### Problem details
Which lines run from the start of the data below to the line containing "-- split; [|apply"? Set them down exactly, with none added.

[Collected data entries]
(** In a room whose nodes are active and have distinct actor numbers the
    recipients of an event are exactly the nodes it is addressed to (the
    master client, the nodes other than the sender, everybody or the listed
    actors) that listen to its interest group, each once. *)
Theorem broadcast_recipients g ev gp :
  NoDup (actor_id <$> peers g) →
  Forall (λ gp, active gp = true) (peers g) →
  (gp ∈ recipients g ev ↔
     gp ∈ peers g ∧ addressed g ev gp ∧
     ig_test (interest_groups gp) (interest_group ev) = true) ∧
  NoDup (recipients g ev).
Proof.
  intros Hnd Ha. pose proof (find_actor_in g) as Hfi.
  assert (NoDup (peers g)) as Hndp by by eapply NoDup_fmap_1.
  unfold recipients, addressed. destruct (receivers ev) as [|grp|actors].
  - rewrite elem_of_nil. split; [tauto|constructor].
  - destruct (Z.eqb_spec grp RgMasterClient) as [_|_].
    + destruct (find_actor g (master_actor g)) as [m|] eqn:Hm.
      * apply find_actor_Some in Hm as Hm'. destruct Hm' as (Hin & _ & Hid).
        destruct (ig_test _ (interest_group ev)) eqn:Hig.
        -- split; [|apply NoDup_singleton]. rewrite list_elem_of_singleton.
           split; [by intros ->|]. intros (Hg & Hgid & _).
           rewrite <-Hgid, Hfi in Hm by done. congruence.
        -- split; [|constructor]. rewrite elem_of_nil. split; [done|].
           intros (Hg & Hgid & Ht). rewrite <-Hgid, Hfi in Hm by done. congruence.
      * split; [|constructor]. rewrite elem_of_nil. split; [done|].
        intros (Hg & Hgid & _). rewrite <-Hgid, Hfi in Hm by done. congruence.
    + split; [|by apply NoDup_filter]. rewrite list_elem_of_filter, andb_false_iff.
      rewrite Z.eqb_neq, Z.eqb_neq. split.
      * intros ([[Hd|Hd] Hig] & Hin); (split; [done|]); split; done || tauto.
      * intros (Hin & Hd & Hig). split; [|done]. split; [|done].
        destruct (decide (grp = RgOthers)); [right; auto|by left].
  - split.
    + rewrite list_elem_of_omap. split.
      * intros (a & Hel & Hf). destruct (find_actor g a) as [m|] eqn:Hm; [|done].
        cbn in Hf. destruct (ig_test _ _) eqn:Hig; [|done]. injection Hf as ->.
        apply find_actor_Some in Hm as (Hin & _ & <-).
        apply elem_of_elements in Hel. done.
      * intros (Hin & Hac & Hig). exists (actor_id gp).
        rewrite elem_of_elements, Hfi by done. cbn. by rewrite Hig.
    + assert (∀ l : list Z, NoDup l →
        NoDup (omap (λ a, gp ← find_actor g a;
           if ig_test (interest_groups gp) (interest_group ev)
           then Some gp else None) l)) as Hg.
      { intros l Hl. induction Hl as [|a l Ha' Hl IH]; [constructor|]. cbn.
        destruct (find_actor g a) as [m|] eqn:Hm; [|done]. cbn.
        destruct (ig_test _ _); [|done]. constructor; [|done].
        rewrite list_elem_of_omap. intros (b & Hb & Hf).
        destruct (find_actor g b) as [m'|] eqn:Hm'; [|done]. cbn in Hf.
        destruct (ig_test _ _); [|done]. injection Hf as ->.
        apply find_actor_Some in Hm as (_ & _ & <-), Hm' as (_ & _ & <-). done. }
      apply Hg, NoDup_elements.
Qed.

### Expected output
(** In a room whose nodes are active and have distinct actor numbers the
    recipients of an event are exactly the nodes it is addressed to (the
    master client, the nodes other than the sender, everybody or the listed
    actors) that listen to its interest group, each once. *)
Theorem broadcast_recipients g ev gp :
  NoDup (actor_id <$> peers g) →
  Forall (λ gp, active gp = true) (peers g) →
  (gp ∈ recipients g ev ↔
     gp ∈ peers g ∧ addressed g ev gp ∧
     ig_test (interest_groups gp) (interest_group ev) = true) ∧
  NoDup (recipients g ev).
Proof.
  intros Hnd Ha. pose proof (find_actor_in g) as Hfi.
  assert (NoDup (peers g)) as Hndp by by eapply NoDup_fmap_1.
  unfold recipients, addressed. destruct (receivers ev) as [|grp|actors].
  - rewrite elem_of_nil. split; [tauto|constructor].
  - destruct (Z.eqb_spec grp RgMasterClient) as [_|_].
    + destruct (find_actor g (master_actor g)) as [m|] eqn:Hm.
      * apply find_actor_Some in Hm as Hm'. destruct Hm' as (Hin & _ & Hid).
        destruct (ig_test _ (interest_group ev)) eqn:Hig.
        -- split; [|apply NoDup_singleton]. rewrite list_elem_of_singleton.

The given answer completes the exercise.